▶ [About this task]: Lines to return, exactly: from the line with "(** ** The pipeline *)" to the line with "has_plugin (global self)" in the entries below, both included.

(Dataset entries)
····················

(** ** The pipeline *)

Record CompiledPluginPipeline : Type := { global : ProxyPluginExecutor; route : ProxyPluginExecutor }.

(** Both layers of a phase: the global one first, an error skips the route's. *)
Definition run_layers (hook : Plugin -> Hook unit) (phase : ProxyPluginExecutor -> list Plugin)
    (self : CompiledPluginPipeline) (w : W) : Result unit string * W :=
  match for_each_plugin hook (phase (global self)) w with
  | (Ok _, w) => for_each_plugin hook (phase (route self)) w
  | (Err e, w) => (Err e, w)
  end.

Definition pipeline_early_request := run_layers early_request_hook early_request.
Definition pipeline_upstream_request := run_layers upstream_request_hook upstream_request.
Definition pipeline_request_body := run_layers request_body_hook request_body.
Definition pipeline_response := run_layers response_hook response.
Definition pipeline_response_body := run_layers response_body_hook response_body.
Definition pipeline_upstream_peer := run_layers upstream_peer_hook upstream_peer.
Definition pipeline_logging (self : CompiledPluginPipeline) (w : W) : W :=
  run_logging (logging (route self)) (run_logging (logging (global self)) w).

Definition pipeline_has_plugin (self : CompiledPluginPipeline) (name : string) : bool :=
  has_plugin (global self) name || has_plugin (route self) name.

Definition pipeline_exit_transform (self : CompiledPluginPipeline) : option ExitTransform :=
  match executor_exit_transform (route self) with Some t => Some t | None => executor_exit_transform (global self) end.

····················

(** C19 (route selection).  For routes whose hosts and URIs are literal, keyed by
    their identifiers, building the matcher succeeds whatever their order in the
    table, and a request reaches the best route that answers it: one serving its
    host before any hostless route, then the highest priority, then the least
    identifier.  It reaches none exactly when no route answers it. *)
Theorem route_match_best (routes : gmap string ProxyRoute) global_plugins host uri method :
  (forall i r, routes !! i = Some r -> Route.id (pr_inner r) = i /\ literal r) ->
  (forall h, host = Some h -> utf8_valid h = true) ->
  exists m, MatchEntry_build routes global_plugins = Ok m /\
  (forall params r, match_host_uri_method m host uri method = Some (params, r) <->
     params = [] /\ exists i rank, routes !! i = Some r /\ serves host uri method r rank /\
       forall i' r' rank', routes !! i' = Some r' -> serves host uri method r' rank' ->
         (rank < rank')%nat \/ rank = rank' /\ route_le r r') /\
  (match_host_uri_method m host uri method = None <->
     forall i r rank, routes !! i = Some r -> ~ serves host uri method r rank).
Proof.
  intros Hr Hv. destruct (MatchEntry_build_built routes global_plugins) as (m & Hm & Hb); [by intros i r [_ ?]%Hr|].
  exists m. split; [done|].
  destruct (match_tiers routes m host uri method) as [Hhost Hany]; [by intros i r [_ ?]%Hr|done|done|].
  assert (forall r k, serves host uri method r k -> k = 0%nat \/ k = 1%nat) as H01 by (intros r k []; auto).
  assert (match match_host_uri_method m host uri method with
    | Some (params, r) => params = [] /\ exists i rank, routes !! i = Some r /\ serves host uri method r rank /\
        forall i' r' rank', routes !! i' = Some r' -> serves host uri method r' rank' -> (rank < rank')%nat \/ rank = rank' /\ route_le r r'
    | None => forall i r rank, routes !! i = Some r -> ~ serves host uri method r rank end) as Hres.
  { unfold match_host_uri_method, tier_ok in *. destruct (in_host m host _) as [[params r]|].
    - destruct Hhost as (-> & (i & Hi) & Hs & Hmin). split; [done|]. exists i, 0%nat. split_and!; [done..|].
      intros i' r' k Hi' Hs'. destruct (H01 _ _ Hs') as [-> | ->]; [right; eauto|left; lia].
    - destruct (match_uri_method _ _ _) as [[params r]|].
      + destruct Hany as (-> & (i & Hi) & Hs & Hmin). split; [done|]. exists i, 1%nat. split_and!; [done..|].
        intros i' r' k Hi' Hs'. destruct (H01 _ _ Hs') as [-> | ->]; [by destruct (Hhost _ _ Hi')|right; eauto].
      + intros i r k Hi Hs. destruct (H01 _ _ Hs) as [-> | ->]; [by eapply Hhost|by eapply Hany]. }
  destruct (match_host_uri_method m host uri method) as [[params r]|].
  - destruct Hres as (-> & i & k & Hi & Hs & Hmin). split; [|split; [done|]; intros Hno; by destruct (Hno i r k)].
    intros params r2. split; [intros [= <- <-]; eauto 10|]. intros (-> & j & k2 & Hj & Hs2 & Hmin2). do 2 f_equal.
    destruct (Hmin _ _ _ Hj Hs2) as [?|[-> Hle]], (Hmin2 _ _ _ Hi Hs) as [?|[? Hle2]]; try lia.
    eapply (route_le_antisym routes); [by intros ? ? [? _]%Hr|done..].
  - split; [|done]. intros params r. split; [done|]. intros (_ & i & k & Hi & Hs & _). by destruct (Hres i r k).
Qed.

····················

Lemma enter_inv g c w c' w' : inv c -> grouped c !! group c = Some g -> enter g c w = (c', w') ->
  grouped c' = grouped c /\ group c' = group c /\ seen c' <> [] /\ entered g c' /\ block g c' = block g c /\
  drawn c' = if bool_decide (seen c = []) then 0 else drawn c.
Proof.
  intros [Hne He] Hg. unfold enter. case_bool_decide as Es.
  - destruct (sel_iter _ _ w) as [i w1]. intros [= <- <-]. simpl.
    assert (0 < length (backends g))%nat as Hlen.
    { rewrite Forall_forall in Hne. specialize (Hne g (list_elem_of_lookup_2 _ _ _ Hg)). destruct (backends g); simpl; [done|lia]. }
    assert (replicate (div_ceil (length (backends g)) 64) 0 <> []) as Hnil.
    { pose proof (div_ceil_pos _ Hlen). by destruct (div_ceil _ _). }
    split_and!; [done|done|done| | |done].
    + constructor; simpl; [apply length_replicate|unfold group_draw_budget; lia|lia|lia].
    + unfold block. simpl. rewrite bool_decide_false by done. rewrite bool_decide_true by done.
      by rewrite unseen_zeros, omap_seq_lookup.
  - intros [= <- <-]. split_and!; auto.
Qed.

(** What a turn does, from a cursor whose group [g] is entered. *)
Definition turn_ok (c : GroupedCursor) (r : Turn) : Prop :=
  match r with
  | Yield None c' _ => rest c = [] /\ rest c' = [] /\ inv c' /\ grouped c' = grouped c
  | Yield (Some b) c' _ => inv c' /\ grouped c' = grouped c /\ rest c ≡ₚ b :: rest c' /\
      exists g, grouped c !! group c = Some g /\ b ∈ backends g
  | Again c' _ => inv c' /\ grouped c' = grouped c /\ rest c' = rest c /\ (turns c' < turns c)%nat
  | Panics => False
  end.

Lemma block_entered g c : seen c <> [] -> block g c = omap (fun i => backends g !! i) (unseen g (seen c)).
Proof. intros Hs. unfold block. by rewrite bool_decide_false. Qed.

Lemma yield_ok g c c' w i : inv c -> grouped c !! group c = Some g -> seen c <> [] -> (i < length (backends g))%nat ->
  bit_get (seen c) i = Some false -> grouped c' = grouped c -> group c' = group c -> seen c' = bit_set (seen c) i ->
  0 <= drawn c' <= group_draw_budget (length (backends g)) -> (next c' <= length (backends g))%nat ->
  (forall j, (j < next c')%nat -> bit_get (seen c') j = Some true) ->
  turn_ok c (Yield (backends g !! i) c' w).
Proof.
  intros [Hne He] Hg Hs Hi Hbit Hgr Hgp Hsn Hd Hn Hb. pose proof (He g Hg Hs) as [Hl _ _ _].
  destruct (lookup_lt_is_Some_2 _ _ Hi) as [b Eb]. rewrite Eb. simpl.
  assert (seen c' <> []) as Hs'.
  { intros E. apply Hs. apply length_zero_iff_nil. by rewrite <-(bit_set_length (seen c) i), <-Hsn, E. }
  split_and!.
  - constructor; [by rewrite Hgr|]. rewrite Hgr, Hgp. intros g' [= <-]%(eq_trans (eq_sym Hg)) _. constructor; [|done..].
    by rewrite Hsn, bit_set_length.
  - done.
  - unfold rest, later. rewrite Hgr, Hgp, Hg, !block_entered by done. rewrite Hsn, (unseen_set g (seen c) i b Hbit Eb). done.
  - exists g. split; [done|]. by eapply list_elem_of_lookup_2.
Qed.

····················

▶ [Solution for this problem]:
(** ** The pipeline *)

Record CompiledPluginPipeline : Type := { global : ProxyPluginExecutor; route : ProxyPluginExecutor }.

(** Both layers of a phase: the global one first, an error skips the route's. *)
Definition run_layers (hook : Plugin -> Hook unit) (phase : ProxyPluginExecutor -> list Plugin)
    (self : CompiledPluginPipeline) (w : W) : Result unit string * W :=
  match for_each_plugin hook (phase (global self)) w with
  | (Ok _, w) => for_each_plugin hook (phase (route self)) w
  | (Err e, w) => (Err e, w)
  end.

Definition pipeline_early_request := run_layers early_request_hook early_request.
Definition pipeline_upstream_request := run_layers upstream_request_hook upstream_request.
Definition pipeline_request_body := run_layers request_body_hook request_body.
Definition pipeline_response := run_layers response_hook response.
Definition pipeline_response_body := run_layers response_body_hook response_body.
Definition pipeline_upstream_peer := run_layers upstream_peer_hook upstream_peer.
Definition pipeline_logging (self : CompiledPluginPipeline) (w : W) : W :=
  run_logging (logging (route self)) (run_logging (logging (global self)) w).

Definition pipeline_has_plugin (self : CompiledPluginPipeline) (name : string) : bool :=
  has_plugin (global self) name || has_plugin (route self) name.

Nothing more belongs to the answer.